Collected data entries
▽
(** A change of the folder alone, and the rows that follow from it. *)
Definition with_folder (f : F) (w : writer) : writer := mkWriter (wr_batch w) (Some f) (wr_store w).
Lemma does_call e f f' out w : wr_folder w = Some f -> folder_step e f = (f', out) -> routed (Called e out) ->
  does [Called e out] (option_list (handled_row (Called e out))) w (foldl batch_add (with_folder f' w) (handled_rows (Called e out))).
Proof.
  intros Hf Hstep Hr. destruct (adds_all (handled_rows (Called e out)) (with_folder f' w)) as [Ha Hw]. split_and!.
  - cbn [flat_map]. rewrite app_nil_r. exact Ha.
  - unfold called. rewrite Hf, Hw. split; [by constructor|]. exists f'. split; [done|]. cbn. by rewrite Hstep.
  - cbn. by destruct e.
Qed.

Lemma take_does w m : exists hs, does hs (option_list (row_of m)) w (take_message w m).
Proof.
  unfold take_message. destruct (row_of m) as [row|]; [|exists []; apply does_nil]. unfold fold_row.
  destruct (wr_folder w) as [f|] eqn:Ef; [destruct (foldable (tr_Kind (tw_Record row))) eqn:Ek; cbn [negb]|].
  - destruct (folder_Append row (dl_now m) f) as [f' out] eqn:Ea. exists [Called (Put row (dl_now m)) out].
    assert (routed (Called (Put row (dl_now m)) out)) as Hr by done.
    pose proof (does_call (Put row (dl_now m)) f f' out w Ef Ea Hr) as Hd. by destruct out.
  - exists [Direct row]. destruct (adds_all [row] w) as [Ha Hw]. split_and!; [exact Ha| |done].
    unfold called. rewrite Hw, Ef. split; [by repeat constructor|]. by exists f.
  - exists [Direct row]. destruct (adds_all [row] w) as [Ha Hw]. split_and!; [exact Ha| |done].
    unfold called. rewrite Hw, Ef. split; [done|]. by repeat constructor.
Qed.
Lemma sweep_does n clock : forall w, exists hs, does hs [] w (sweep_passes n clock w).
Proof.
  induction n as [|n IH]; intros w; cbn [sweep_passes]; [exists []; apply does_nil|].
  destruct (wr_folder w) as [f|] eqn:Ef; [|exists []; apply does_nil].
  destruct (folder_Expire (clock n) expireLimit f) as [f' out] eqn:Ee.
  pose proof (does_call (Sweep (clock n) expireLimit) f f' out w Ef Ee I) as Hd. cbn [handled_row option_list] in Hd.
  destruct out as [rows|err]; [|by exists [Called (Sweep (clock n) expireLimit) (Err err)]].
  destruct (_ <? _)%nat; [by exists [Called (Sweep (clock n) expireLimit) (Ok rows)]|].
  destruct (IH (foldl batch_add (with_folder f' w) rows)) as [hs Hhs]. exists ([Called (Sweep (clock n) expireLimit) (Ok rows)] ++ hs)%list.
  by apply (does_trans _ _ [] [] _ _ _ Hd).
Qed.
Lemma takes_do ms : forall w, exists hs, does hs (omap row_of ms) w (foldl take_message w ms).
Proof.
  induction ms as [|m ms IH]; intros w; cbn [foldl]; [exists []; apply does_nil|].
  destruct (take_does w m) as [hs1 H1], (IH (take_message w m)) as [hs2 H2]. exists (hs1 ++ hs2)%list.
  pose proof (does_trans _ _ _ _ _ _ _ H1 H2) as H. cbn. by destruct (row_of m).
Qed.
Definition message_of (e : wake) : option trace_delivery := match e with Delivered m => Some m | _ => None end.
Lemma wake_does w e : exists hs, does hs (omap row_of (option_list (message_of e))) w (on_wake w e).
Proof.
  destruct e as [m| |clock]; cbn [on_wake message_of option_list].
  - destruct (takes_do [m] w) as [hs H]. by exists hs.
  - exists []. apply does_flush.
  - destruct (sweep_does expirePasses clock w) as [hs H]. exists (hs ++ [])%list. apply (does_trans _ _ [] [] _ _ _ H), does_flush.
Qed.
Lemma wakes_do es : forall w, exists hs, does hs (omap row_of (omap message_of es)) w (foldl on_wake w es).
Proof.
  induction es as [|e es IH]; intros w; cbn [foldl]; [exists []; apply does_nil|].
  destruct (wake_does w e) as [hs1 H1], (IH (on_wake w e)) as [hs2 H2]. exists (hs1 ++ hs2)%list.
  pose proof (does_trans _ _ _ _ _ _ _ H1 H2) as H. rewrite <-omap_app in H. cbn. by destruct (message_of e).
Qed.
Lemma write_does wakes first waiting clock w : exists hs, does hs (omap row_of (messages_taken wakes first waiting)) w (write wakes first waiting clock w).
Proof.
  unfold write, drain_writer, messages_taken. destruct (wakes_do wakes w) as [hs1 H1]. set (w1 := foldl on_wake w wakes) in *.
  destruct (takes_do (option_list first) w1) as [hs2 H2].
  assert (match first with Some m => take_message w1 m | None => w1 end = foldl take_message w1 (option_list first)) as -> by (by destruct first).
  set (w2 := foldl take_message w1 (option_list first)) in *. destruct (takes_do waiting w2) as [hs3 H3]. set (w3 := foldl take_message w2 waiting) in *.
  destruct (sweep_does expirePasses clock w3) as [hs4 H4].
  pose proof (does_trans _ _ _ _ _ _ _ H4 (does_flush _)) as H5.
  exists (hs1 ++ hs2 ++ hs3 ++ hs4 ++ [])%list. rewrite !omap_app.
  apply (does_trans _ _ _ _ _ _ _ H1), (does_trans _ _ _ _ _ _ _ H2). rewrite <-(app_nil_r (omap row_of waiting)). by apply (does_trans _ _ _ _ _ _ _ H3).
Qed.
△
_Problem requirements_
The records above should be repeated exactly. Print them all.

_Result of this exercise_
(** A change of the folder alone, and the rows that follow from it. *)
Definition with_folder (f : F) (w : writer) : writer := mkWriter (wr_batch w) (Some f) (wr_store w).
Lemma does_call e f f' out w : wr_folder w = Some f -> folder_step e f = (f', out) -> routed (Called e out) ->
  does [Called e out] (option_list (handled_row (Called e out))) w (foldl batch_add (with_folder f' w) (handled_rows (Called e out))).
Proof.
  intros Hf Hstep Hr. destruct (adds_all (handled_rows (Called e out)) (with_folder f' w)) as [Ha Hw]. split_and!.
  - cbn [flat_map]. rewrite app_nil_r. exact Ha.
  - unfold called. rewrite Hf, Hw. split; [by constructor|]. exists f'. split; [done|]. cbn. by rewrite Hstep.
  - cbn. by destruct e.
Qed.

Lemma take_does w m : exists hs, does hs (option_list (row_of m)) w (take_message w m).
Proof.
  unfold take_message. destruct (row_of m) as [row|]; [|exists []; apply does_nil]. unfold fold_row.
  destruct (wr_folder w) as [f|] eqn:Ef; [destruct (foldable (tr_Kind (tw_Record row))) eqn:Ek; cbn [negb]|].
  - destruct (folder_Append row (dl_now m) f) as [f' out] eqn:Ea. exists [Called (Put row (dl_now m)) out].
    assert (routed (Called (Put row (dl_now m)) out)) as Hr by done.
    pose proof (does_call (Put row (dl_now m)) f f' out w Ef Ea Hr) as Hd. by destruct out.
  - exists [Direct row]. destruct (adds_all [row] w) as [Ha Hw]. split_and!; [exact Ha| |done].
    unfold called. rewrite Hw, Ef. split; [by repeat constructor|]. by exists f.
  - exists [Direct row]. destruct (adds_all [row] w) as [Ha Hw]. split_and!; [exact Ha| |done].
    unfold called. rewrite Hw, Ef. split; [done|]. by repeat constructor.
Qed.
Lemma sweep_does n clock : forall w, exists hs, does hs [] w (sweep_passes n clock w).
Proof.
  induction n as [|n IH]; intros w; cbn [sweep_passes]; [exists []; apply does_nil|].
  destruct (wr_folder w) as [f|] eqn:Ef; [|exists []; apply does_nil].
  destruct (folder_Expire (clock n) expireLimit f) as [f' out] eqn:Ee.
  pose proof (does_call (Sweep (clock n) expireLimit) f f' out w Ef Ee I) as Hd. cbn [handled_row option_list] in Hd.
  destruct out as [rows|err]; [|by exists [Called (Sweep (clock n) expireLimit) (Err err)]].
  destruct (_ <? _)%nat; [by exists [Called (Sweep (clock n) expireLimit) (Ok rows)]|].
  destruct (IH (foldl batch_add (with_folder f' w) rows)) as [hs Hhs]. exists ([Called (Sweep (clock n) expireLimit) (Ok rows)] ++ hs)%list.
  by apply (does_trans _ _ [] [] _ _ _ Hd).
Qed.
Lemma takes_do ms : forall w, exists hs, does hs (omap row_of ms) w (foldl take_message w ms).
Proof.
  induction ms as [|m ms IH]; intros w; cbn [foldl]; [exists []; apply does_nil|].
  destruct (take_does w m) as [hs1 H1], (IH (take_message w m)) as [hs2 H2]. exists (hs1 ++ hs2)%list.
  pose proof (does_trans _ _ _ _ _ _ _ H1 H2) as H. cbn. by destruct (row_of m).
Qed.
Definition message_of (e : wake) : option trace_delivery := match e with Delivered m => Some m | _ => None end.
Lemma wake_does w e : exists hs, does hs (omap row_of (option_list (message_of e))) w (on_wake w e).
Proof.
  destruct e as [m| |clock]; cbn [on_wake message_of option_list].
  - destruct (takes_do [m] w) as [hs H]. by exists hs.
  - exists []. apply does_flush.
  - destruct (sweep_does expirePasses clock w) as [hs H]. exists (hs ++ [])%list. apply (does_trans _ _ [] [] _ _ _ H), does_flush.
Qed.
Lemma wakes_do es : forall w, exists hs, does hs (omap row_of (omap message_of es)) w (foldl on_wake w es).
Proof.
  induction es as [|e es IH]; intros w; cbn [foldl]; [exists []; apply does_nil|].
  destruct (wake_does w e) as [hs1 H1], (IH (on_wake w e)) as [hs2 H2]. exists (hs1 ++ hs2)%list.
  pose proof (does_trans _ _ _ _ _ _ _ H1 H2) as H. rewrite <-omap_app in H. cbn. by destruct (message_of e).
Qed.
Lemma write_does wakes first waiting clock w : exists hs, does hs (omap row_of (messages_taken wakes first waiting)) w (write wakes first waiting clock w).
Proof.
  unfold write, drain_writer, messages_taken. destruct (wakes_do wakes w) as [hs1 H1]. set (w1 := foldl on_wake w wakes) in *.
  destruct (takes_do (option_list first) w1) as [hs2 H2].
  assert (match first with Some m => take_message w1 m | None => w1 end = foldl take_message w1 (option_list first)) as -> by (by destruct first).
  set (w2 := foldl take_message w1 (option_list first)) in *. destruct (takes_do waiting w2) as [hs3 H3]. set (w3 := foldl take_message w2 waiting) in *.
  destruct (sweep_does expirePasses clock w3) as [hs4 H4].
  pose proof (does_trans _ _ _ _ _ _ _ H4 (does_flush _)) as H5.
  exists (hs1 ++ hs2 ++ hs3 ++ hs4 ++ [])%list. rewrite !omap_app.
  apply (does_trans _ _ _ _ _ _ _ H1), (does_trans _ _ _ _ _ _ _ H2). rewrite <-(app_nil_r (omap row_of waiting)). by apply (does_trans _ _ _ _ _ _ _ H3).
Qed.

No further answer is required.